To attract foreign capital to the relatively vulnerable markets of debtor nations, the IMF frequently recommends drastic increases in interest rate. Higher interest rates are, however, both anti-developmental and detrimental to the goal of debt servicing. Higher interest rates tend to destroy property values, divert financial resources away from productive investment, and increase the burden of debt servicing.
For example, in the Philippines, which in 1980 adopted the IMF's Structural Adjustment Program, "Interest payments as a percentage of total government expenditures went from 7 percent in 1980 to 28 percent in 1994. Capital expenditures, on the other hand, plunged from 26 percent to 16 percent." By contrast, "the Philippines' Southeast Asian neighbors ignored the IMF's prescriptions. They limited debt servicing while ramping up government capital expenditures in support of growth. Not surprisingly, they grew by 6 to 10 percent from 1985 to 1995. . .while the Philippines barely grew and gained the reputation of a depressed market that repelled investors" [3].

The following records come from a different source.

Lemma transition_Stepped now db id step b apply b' a db' :
  Inv db -> StageSound now db id step apply ->
  transition_tx now db id step b apply = Ok (Committed b' a db') ->
  Inv db' /\ exists r r', Stepped db db' id r r' step /\ a = status_of r' /\ b' = Some b.
Proof using Type.
  intros HI Hst (r & next & r1 & db1 & db2 & Hr & Hn & Ha & Hf & Hd)%transition_tx_Ok.
  injection Hf as Hb Has Hdb. subst a b' db'. pose proof (inv_records db HI id r Hr) as Hro.
  assert (is_terminal (InvocationRecord.state r) = false) as Ho.
  { destruct (is_terminal (InvocationRecord.state r)) eqn:E; [|done].
    by apply (terminal_no_step _ _ _ E) in Hn. }
  specialize (Hst r next r1 db1 Hr (ro_id _ _ Hro) Hn Ha). set (r' := stored now next r1) in *.
  assert (Inv (put_invocation r' db1)) as HI1.
  { apply (Staged_Inv db r); auto. by rewrite (ro_id _ _ Hro). }
  assert (exists f g, db2 = set_audit f (set_audit_stub g db1)) as (f & g & Hdb2).
  { destruct (is_terminal next).
    - destruct Hd as (t & seq & entry & _ & _ & _ & Hau).
      apply append_audit_Ok in Hau as (_ & _ & ks & stub & rec & _ & _ & _ & _ & _ & _ & _ & ->). eauto.
    - exists (fun x => x), (fun x => x). subst. by destruct db1. }
  split.
  - destruct (is_terminal next); [|by subst db2].
    destruct Hd as (t & seq & entry & _ & _ & _ & Hau).
    by apply (append_audit_put _ _ _ _ _ r'), Inv_append_audit in Hau.
  - exists r, r'. split; [|done]. destruct Hst. pose proof (ro_id _ _ Hro) as Hid. subst db2. split; try done.
    + cbn [Db.invocations set_invocations put_invocation set_audit set_audit_stub]. congruence.
    + intros l d. change (view_ledger (put_invocation r' _) l) with (view_ledger db1 l).
      rewrite st_moved0. lia.
    + intros d. assert (RecordOk id r') as Hr'.
      { apply HI1. cbn [Db.invocations set_invocations put_invocation]. rewrite st_id0, Hid. apply lookup_insert_eq. }
      pose proof (RecordOk_held _ _ d Hr') as Hh. rewrite st_reserved0 in Hh.
      assert (held r d = cost_get (InvocationRecord.reserved r) d) as -> by (unfold held; by rewrite Ho). done.
Qed.
End transactions.

(** ** The stage of each lifecycle step is sound *)

(** Writing a record that is not at B3 keeps the artifacts' state, when the
    keyspaces of artifacts are unchanged and a published capture stays so. *)
Lemma ArtifactsOk_put db db1 r r' :
  ArtifactsOk db -> Db.invocations db !! InvocationRecord.id r' = Some r ->
  Db.invocations db1 = Db.invocations db -> Db.pending db1 = Db.pending db ->
  Db.locators db1 = Db.locators db -> Db.artifacts db1 = Db.artifacts db ->
  InvocationRecord.state r' <> InvocationState.TransferComplete ->
  (InvocationRecord.state r = InvocationState.Published ->
   InvocationRecord.state r' = InvocationState.Settled) ->
  is_terminal (InvocationRecord.state r) = false ->
  ArtifactsOk (put_invocation r' db1).
Proof.
  intros [Hp Hl Hf Hfp] Hr Ei Ep El Ea Hn Hpub Hopen.
  split; cbn [Db.artifacts Db.pending set_invocations put_invocation]; rewrite ?Ea, ?Ep; try done.
  - intros i x. cbn [Db.invocations set_invocations put_invocation]. rewrite Ei.
    intros [[<- <-]|[_ Hi]]%lookup_insert_Some Hx; [done|by apply Hp].
  - intros a loc. cbn [Db.locators Db.invocations set_invocations put_invocation]. rewrite El, Ei.
    intros Ha. destruct (Hl a loc Ha) as (i & x & -> & Hi & Hx).
    destruct (decide (i = InvocationRecord.id r')) as [->|Hne].
    + exists (InvocationRecord.id r'), r'. rewrite lookup_insert_eq. split_and!; [done|done|].
      simplify_eq. destruct Hx as [Hx|Hx]; [auto|]. by rewrite Hx in Hopen.
    + exists i, x. by rewrite lookup_insert_ne.
Qed.
(** No open invocation involves a tenant that may be shredded. *)
Lemma not_open_not_involved db tenant i r :
  Registry db -> has_open_invocations db tenant = false ->
  Db.invocations db !! i = Some r -> is_terminal (InvocationRecord.state r) = false ->
  InvocationRecord.tenant r <> tenant /\
  forall s rec, InvocationRecord.session r = Some s -> Db.sessions db !! s = Some rec ->
    SessionRecord.owner rec <> tenant.
Proof using Type.
  intros Hreg Hno Hi Ht. unfold has_open_invocations in Hno.
  assert (involved (owned_sessions db tenant) tenant r = false) as Hinv.
  { destruct (involved _ _ r) eqn:E; [|done]. rewrite <- Hno. symmetry. apply existsb_exists.
    exists (i, r). split; [by apply list_elem_of_In, elem_of_map_to_list|]. by rewrite E, Ht. }
  unfold involved in Hinv. apply orb_false_iff in Hinv as [H1 H2]. bool_simpl. split; [done|].
  intros s rec Hs Hrec Ho. rewrite Hs in H2. apply bool_decide_eq_false in H2. apply H2.
  by apply (owned_sessions_spec db tenant s rec).
Qed.

Lemma shred_tenant_Inv fp now db tenant : Inv db -> Inv (snd (shred_tenant fp now db tenant)).
Proof using Type.
  intros HI. apply (with_tx_cases fp db _ Inv HI). intros b a db' Hs.
  apply shred_shape in Hs as (Hten & Htomb & Hno & dk & rk & Hdk & Hdk' & Hrk1 & Hrk2 & ->).
  set (db' := set_tombstones _ _).
  assert (forall t, t <> tenant -> rekey_retiring db' t = rekey_retiring db t) as Hret.
  { intros t Hne. unfold rekey_retiring. cbn. by rewrite Hrk2. }
  assert (forall t k i, KeyOk db t k i -> KeyOk db' t k i) as Hkey.
  { intros t k i Hk. destruct (decide (t = tenant)) as [->|Hne].
    { left. cbn. rewrite lookup_insert_eq. eauto. }
    destruct Hk as [Hk|(rec & Hl & Hk)].
    - left. cbn. by rewrite lookup_insert_ne by done.
    - right. exists rec. cbn. by rewrite lookup_delete_ne, Hrk2 by done. }
  pose proof (fun i r => not_open_not_involved db tenant i r (inv_registry db HI) Hno) as Hout.
  destruct HI as [Hrec Hbal Hfit [HT HS HR HK] Hopen [] [] Haud Hgr]. split; try done; try (by eapply AuditLog_same; [|exact Haud]).
  - split.
    + intros t r. cbn. intros [Hne Hl]%lookup_delete_Some.
      destruct (HT t r Hl) as [H1 H2 H3 H4 H5 H6]. split; cbn; [done|by rewrite lookup_insert_ne|by apply Hdk| | |done].
      * destruct H4; [left; set_solver|by right].
      * intros k. rewrite Hret by done. intros Hk. by apply Hdk, H5.
    + intros s r Hl. destruct (HS s r Hl) as [H1 H2]. split; [done|]. cbn.
      destruct (decide (SessionRecord.owner r = tenant)) as [->|Hne].
      * right. rewrite lookup_insert_eq. eauto.
      * by rewrite lookup_delete_ne, lookup_insert_ne by done.
    + intros t x. cbn. intros Hl. destruct (decide (t = tenant)) as [->|Hne]; [congruence|].
      rewrite lookup_delete_ne by done. apply HR. by rewrite <- Hrk2.
    + intros t i. cbn. intros [Hin Hn]%Hdk'. destruct (HK t i Hin) as (r & Hl & Hk). exists r.
      destruct (decide (t = tenant)) as [->|Hne].
      * exfalso. destruct (Hn eq_refl) as [N1 N2]. destruct Hk as [->|Hk]; [|done].
        apply N1. unfold key_ids. by rewrite Hl.
      * rewrite lookup_delete_ne, Hret by done. done.
  - intros i r Hi Ho. destruct (Hopen i r Hi Ho) as [H1 H2]. destruct (Hout i r Hi Ho) as [Hne Hses].
    split; [cbn; by rewrite lookup_delete_ne|]. intros s Hs.
    destruct (H2 s Hs) as (rs & Hrs & Hlive). exists rs. split; [done|]. cbn.
    rewrite lookup_delete_ne; [done|]. intros Heq. by apply (Hses s rs Hs Hrs).
  - split; intros; apply Hkey; eauto.
Qed.
End directory.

A major condition of the IMF/World Bank/WTO's "restructuring program" is trade liberalization. Free trade has always been the bible of the economically strong, self-righteously preached to the weak. It enables the strong to use their market power for economic gains, thereby perpetuating an international division of labor in which the technologically advanced countries would specialize in the production and export of high-tech, high-value added products while less developed countries would be condemned to the supply of less- or un-processed products. It is not surprising, then, that such a lop-sided policy of trade liberalization is sometimes called "free trade imperialism."
Taking advantage of the so-called Third World debt crisis, the IMF, World Bank and WTO imposed free trade and other "adjustment programs" on 70 developing countries in the course of the 1980s and 1990s. "Because of this trade liberalization," points out Walden Bello, member of the Philippines House of Representatives and president of the Freedom from Debt Coalition, "gains in economic growth and poverty reduction posted by developing countries in the 1960s and 1970s had disappeared by the 1980s and 1990s. In practically all structurally adjusted countries, trade liberalization wiped out huge swathes of industry, and countries enjoying a surplus in agricultural trade became deficit countries." Bello further points out, "The number of poor increased in Latin America and the Caribbean, Central and Eastern Europe, the Arab states, and sub-Saharan Africa." By contrast, in China and East Asia, where the neoliberal free trade and other Structural Adjustment Programs were rejected, significant economic development and considerable poverty reduction took place [3].